(* ===== verification/Cache.v ===== *)
(** Model of [mini-backend-framework/src/cache.c], an LRU cache with its pointers: a doubly
    linked list in the order of use and a hash table with chains through the same nodes; and
    the lemmas on the list and the chains.  [CacheSpec] shows what they implement.

    [heap] is the memory of the nodes; reading or writing a node that is not allocated is
    undefined: the operations are [None] then, and [Some] of their result otherwise.  The
    choice of [calloc] and the readings of the clock are arguments.  Strings are without their
    terminating zero; [size] and the counters do not overflow. *)

From S2P Require Import Prelude Bytes Arith.
#[local] Open Scope Z_scope.

Definition CACHE_MAX_KEY_LEN : nat := 128.
Definition CACHE_MAX_VALUE_LEN : nat := Z.to_nat 1024.
#[global] Arguments CACHE_MAX_VALUE_LEN : simpl never.
Definition CACHE_HASH_SIZE : Z := 256.

(** An address. *)
Definition loc := positive.
Record timespec := mk_timespec { tv_sec : Z; tv_nsec : Z }.
Record CacheEntry := mk_entry {
  key : list Z; value : list Z; value_len : Z; created_at : timespec; ttl_sec : Z; prev : option loc; next : option loc; hash_next : option loc;
}.
Record LRUCache := mk_cache {
  heap : gmap loc CacheEntry; head : option loc; tail : option loc; hash : list (option loc);
  capacity : Z; size : Z; hits : Z; misses : Z; evictions : Z; default_ttl : Z;
}.

(** [*str++] until the end of the string; [unsigned long] has 64 bits. *)
Definition hash_djb2 (s : list Z) : Z := foldl (fun h c => u64 (u64 (u64 (Z.shiftl h 5) + h) + c)) 5381 s.
Definition bucket (k : list Z) : nat := Z.to_nat (hash_djb2 k mod CACHE_HASH_SIZE).
Definition entry_expired (D : Type) `{Arith D} (e : CacheEntry) (now : timespec) : bool :=
  if ttl_sec e <=? 0 then false
  else leb (of_Z (ttl_sec e)) (add (of_Z (tv_sec now - tv_sec (created_at e)) : D) (div (of_Z (tv_nsec now - tv_nsec (created_at e))) (of_Z 1000000000))).

(** ** Memory *)

Definition update (p : loc) (f : CacheEntry -> CacheEntry) (c : LRUCache) : option LRUCache :=
  match heap c !! p with Some _ => Some (c <| heap ::= alter f p |>) | None => None end.
Definition update_opt (o : option loc) (f : CacheEntry -> CacheEntry) (otherwise : LRUCache -> LRUCache) (c : LRUCache) : option LRUCache :=
  match o with Some p => update p f c | None => Some (otherwise c) end.
Definition free_entry (p : loc) (c : LRUCache) : LRUCache := c <| heap ::= delete p |>.

(** ** The list *)

Definition detach_node (c : LRUCache) (e : loc) : option LRUCache :=
  n ← heap c !! e;
  c ← update_opt (prev n) (fun m => m <| next := next n |>) (fun c => c <| head := next n |>) c;
  n ← heap c !! e;
  c ← update_opt (next n) (fun m => m <| prev := prev n |>) (fun c => c <| tail := prev n |>) c;
  update e (fun m => m <| next := None |> <| prev := None |>) c.
(** The new first node [e]: [next], [prev] of the old head, [head] and [tail]. *)
Definition link_first (c : LRUCache) (e : loc) : option LRUCache :=
  c ← update e (fun m => m <| next := head c |>) c;
  c ← update_opt (head c) (fun m => m <| prev := Some e |>) id c;
  Some ((fun c => match tail c with None => c <| tail := Some e |> | Some _ => c end) (c <| head := Some e |>)).
Definition move_to_head (c : LRUCache) (e : loc) : option LRUCache :=
  if bool_decide (head c = Some e) then Some c
  else
    c ← detach_node c e;
    c ← update e (fun m => m <| prev := None |>) c;
    link_first c e.

(** ** The hash table *)

(** [CacheEntry **pp]: a cell of the table or the field [hash_next] of a node. *)
Inductive place := Cell (b : nat) | Field (p : loc).
Definition read_place (c : LRUCache) (pp : place) : option (option loc) :=
  match pp with Cell b => hash c !! b | Field p => hash_next <$> heap c !! p end.
Definition write_place (c : LRUCache) (pp : place) (o : option loc) : option LRUCache :=
  match pp with Cell b => Some (c <| hash ::= <[b := o]> |>) | Field p => update p (fun m => m <| hash_next := o |>) c end.
Fixpoint hash_remove_from (fuel : nat) (c : LRUCache) (pp : place) (e : loc) : option LRUCache :=
  match fuel with
  | O => None
  | S fuel =>
      cur ← read_place c pp;
      match cur with
      | None => Some c
      | Some q => if bool_decide (q = e) then n ← heap c !! e; write_place c pp (hash_next n) else hash_remove_from fuel c (Field q) e
      end
  end.
(** No chain is longer than the number of nodes. *)
Definition chain_fuel (c : LRUCache) : nat := S (map_size (heap c)).
Definition hash_remove (c : LRUCache) (e : loc) : option LRUCache :=
  n ← heap c !! e;
  hash_remove_from (chain_fuel c) c (Cell (bucket (key n))) e.
Definition hash_insert (c : LRUCache) (e : loc) : option LRUCache :=
  n ← heap c !! e;
  let b := bucket (key n) in
  old ← hash c !! b;
  c ← update e (fun m => m <| hash_next := old |>) c;
  Some (c <| hash ::= <[b := Some e]> |>).
Fixpoint hash_find_from (fuel : nat) (c : LRUCache) (o : option loc) (k : list Z) : option (option loc) :=
  match fuel, o with
  | _, None => Some None
  | O, _ => None
  | S fuel, Some p => n ← heap c !! p; if bool_decide (key n = k) then Some (Some p) else hash_find_from fuel c (hash_next n) k
  end.
(** The node of a key, or NULL. *)
Definition hash_find (c : LRUCache) (k : list Z) : option (option loc) :=
  o ← hash c !! bucket k; hash_find_from (chain_fuel c) c o k.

* **Assigned task**:
Wherever a line of the entries holds the string "else", copy that line.

* **Exercise output**:
  else leb (of_Z (ttl_sec e)) (add (of_Z (tv_sec now - tv_sec (created_at e)) : D) (div (of_Z (tv_nsec now - tv_nsec (created_at e))) (of_Z 1000000000))).
  else
      | Some q => if bool_decide (q = e) then n ← heap c !! e; write_place c pp (hash_next n) else hash_remove_from fuel c (Field q) e
  | S fuel, Some p => n ← heap c !! p; if bool_decide (key n = k) then Some (Some p) else hash_find_from fuel c (hash_next n) k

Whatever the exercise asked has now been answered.